Swimming pools in the city will be closed in summer 2020, Beckley Parks and Recreation Director Leslie Gray Baker announced Friday.
Baker said the city's two pools — one at New River Park and one at Historic Black Knight Municipal Park — will not be opening on Memorial Day weekend and will be closed for the summer due to COVID-19 concerns.
She also said that the pools would likely not be available for area day cares which rely on the pools for summer activities for children.
“Normally this is the most exciting time of the year for my department," Baker said in a press release. "We are gearing up to open the pools and getting ready to start all of our summer programs so this is so sad and very disappointing."
COVID-19 presents unique challenges for managing pools, Baker said.
Pools are confined spaces not conducive to social distancing. The very nature of lifeguarding requires close contact with pool users and creates potential for unnecessary risk in life-saving situations, she said.
"The CDC has found no evidence COVID can be spread through properly-treated pool water," she said, then added that it can spread on lounge chairs, on towels and in shower rooms.
"And how do you socially distance 5-year-olds?" she said. "How do you socially distance families who haven't seen each other for two months but then get together at the pool?
"I can tell you, many grandparents bring their grandchildren to the pool."
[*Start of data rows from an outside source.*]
(** What the layer requires of its callers: transactions and peers that
    exist, the update of the transaction's own version with a known type
    (and, for version 1, no final message after the third step), something
    to commit, partners that have none or have each other; a timer expires
    only when it is armed. *)
Definition allowed w (a : action) : Prop :=
  match a with
  | LocalCreate1 k type _ _ _ => fresh w ∧ is_Some (nodes w !! k) ∧
      ogs_gtp1_xact_get_stage type (xid1 w) ≠ UNKNOWN_STAGE
  | LocalCreate2 k type _ _ _ => fresh w ∧ is_Some (nodes w !! k) ∧
      ogs_gtp2_xact_get_stage type (xid2 type w) ≠ UNKNOWN_STAGE
  | UpdateTx1 id type _ _ => ∃ x, xacts w !! id = Some x ∧ gtp_version x = 1 ∧
      (org x = LOCAL_ORIGINATOR → stage_in x type ≠ UNKNOWN_STAGE ∧ step x ≠ 3%nat)
  | UpdateTx2 id type _ _ => ∃ x, xacts w !! id = Some x ∧ gtp_version x = 2 ∧
      (org x = LOCAL_ORIGINATOR → stage_in x type ≠ UNKNOWN_STAGE)
  | Commit id | StartPeer id _ _ => ∃ x, xacts w !! id = Some x ∧ step x ≠ 0%nat
  | Receive1 k _ _ _ | Receive2 k _ _ => fresh w ∧ is_Some (nodes w !! k)
  | Associate i j => i ≠ j ∧ ∃ x y, xacts w !! i = Some x ∧ xacts w !! j = Some y ∧
      assoc_xact_id x = OGS_INVALID_POOL_ID ∧ assoc_xact_id y = OGS_INVALID_POOL_ID
  | Deassociate i j => ∃ x, xacts w !! i = Some x ∧ assoc_xact_id x = j ∧ j ≠ OGS_INVALID_POOL_ID
  | ResponseExpiry id => ∃ x d, xacts w !! id = Some x ∧ tm_response x = Some (Armed d)
  | HoldingExpiry id => ∃ x d, xacts w !! id = Some x ∧ tm_holding x = Some (Armed d)
  | PeerExpiry id => ∃ x d, xacts w !! id = Some x ∧ tm_peer x = Some (Armed d)
  | DeleteAll k => is_Some (nodes w !! k)
  end.

(** States reached from empty peers with [P] transactions and [T] timers. *)
Inductive reachable (P T : nat) : world → Prop :=
  | reachable_init g ns :
      map_Forall (λ _ n, n = Node [] []) ns → reachable P T (World ∅ 0 P g ns T [])
  | reachable_step w a w' :
      reachable P T w → allowed w a → run a w = Some (tt, w') → reachable P T w'.

Lemma wp_drop {A} (m : M world A) (R : A → world → Prop) P T w :
  wp m (λ r w', world_ok P T w' ∧ R r w') w → wp (m;; mret tt) (λ _ w', world_ok P T w') w.
Proof. intros H. apply wp_bind. eapply wp_mono; [exact H|]. intros ?? [? _]. by apply wp_ret. Qed.
Lemma wp_keep (m : M world unit) (R : unit → world → Prop) P T w :
  wp m (λ r w', world_ok P T w' ∧ R r w') w → wp m (λ _ w', world_ok P T w') w.
Proof. intros H. eapply wp_mono; [exact H|]. by intros ?? [? _]. Qed.

Lemma gtp_run_ok P T a w : world_ok P T w → allowed w a → wp (run a) (λ _ w', world_ok P T w') w.
Proof.
  intros Hok. destruct a; cbn [run allowed].
  - intros (Hf & [n Hn] & Hu). eapply wp_drop. by apply local_create1_ok.
  - intros (Hf & [n Hn] & Hu). eapply wp_drop. by apply local_create2_ok.
  - intros (x & Hx & Hv & Ht). eapply wp_drop. apply update_tx1_ok; [done..|]. intros Ho.
    destruct (Ht Ho) as [H1 H2]. split; [done|]. unfold final1. intros _ Hs. lia.
  - intros (x & Hx & Hv & Ht). eapply wp_drop. apply update_tx2_ok; [done..|]. intros Ho.
    split; [by apply Ht|]. unfold final2. intros _ Hs. lia.
  - intros (x & Hx & Hs). eapply wp_drop. by eapply commit_ok.
  - intros [Hf [n Hn]]. unfold ogs_gtp1_xact_receive. destruct s; cbn [negb].
    + eapply wp_drop. by eapply xact_receive_ok.
    + by apply wp_bind, wp_ret, wp_ret.
  - intros [Hf [n Hn]]. eapply wp_drop. by eapply xact_receive_ok.
  - intros (Hne & x & y & Hx & Hy & Hax & Hay). eapply wp_keep. by eapply associate_ok.
  - intros (x & Hx & <- & Hax). eapply wp_keep. by eapply deassociate_ok.
  - intros (x & Hx & Hs). apply (wp_put id x _ _ w Hx), wp_upd_put. by apply start_peer_ok.
  - intros (x & d & Hx & Hd). eapply wp_keep. by eapply fire_response_ok.
  - intros (x & d & Hx & Hd). eapply wp_keep. by eapply fire_holding_ok.
  - intros (x & d & Hx & Hd). eapply wp_keep. by eapply fire_peer_ok.
  - intros [n Hn]. eapply wp_keep. by eapply delete_all_ok.
Qed.

Lemma gtp_reachable_ok P T w : reachable P T w → world_ok P T w.
Proof.
  induction 1 as [g ns Hns|w a w' Hr IH Ha Hrun].
  - split; [by apply world_init_ok|]. intros i x Hx. done.
  - pose proof (gtp_run_ok P T a w IH Ha) as H. unfold wp in H. by rewrite Hrun in H.
Qed.

(** C35: in every state that operations and expiries of both versions reach,
    the invariant holds - lists, slots and timers as for PFCP, histories of
    up to three steps that agree with version, id and step, and associations
    that are mutual - and no allowed operation aborts: none reads [seq] out of
    bounds, dereferences NULL or a deleted partner, or fails an assertion. *)
Theorem gtp_xact_safe P T w :
  reachable P T w → world_ok P T w ∧ (∀ a, allowed w a → is_Some (run a w)).
Proof.
  intros Hok%gtp_reachable_ok. split; [done|]. intros a Ha. pose proof (gtp_run_ok P T a w Hok Ha) as H. unfold wp in H.
  destruct (run a w) as [[[] w']|]; [by eexists|done].
Qed.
Although the Centers for Disease Control and Prevention have found no evidence that COVID-19 can be spread through properly treated pool water, there is a definite concern the virus could be spread in the pool bathhouses, in restrooms, on pool ladders, slides, and pool lounge chairs.
Opening pools for even a shortened season would have been problematic because of lifeguard training issues, added Baker.
Local lifeguards are trained by the YMCA of Southern West Virginia. The Y has been closed since March because of the pandemic and for remodeling and will not likely open before July, Y CEO Jay Rist reported Friday.
Last summer, the city had reported that there were problems finding enough lifeguards to work both pools.
Neither pool was open seven days a week because of the lack of qualified lifeguards.
"Social distancing will be with us through the summer to really ensure that we protect one another," Baker said. "We maintain our swimming pools to be safe and fun places for families to spend time, but we’re dealing with a pandemic with a lot of unknowns.
"This decision is about a trade-off of our kids having a fun place to spend their summer afternoons or potentially saving lives in our community,” Baker added. “While swimming pools are a quality-of-life issue, they are unfortunately outweighed at this time by COVID-19, which, in the long run, is a much larger life issue.”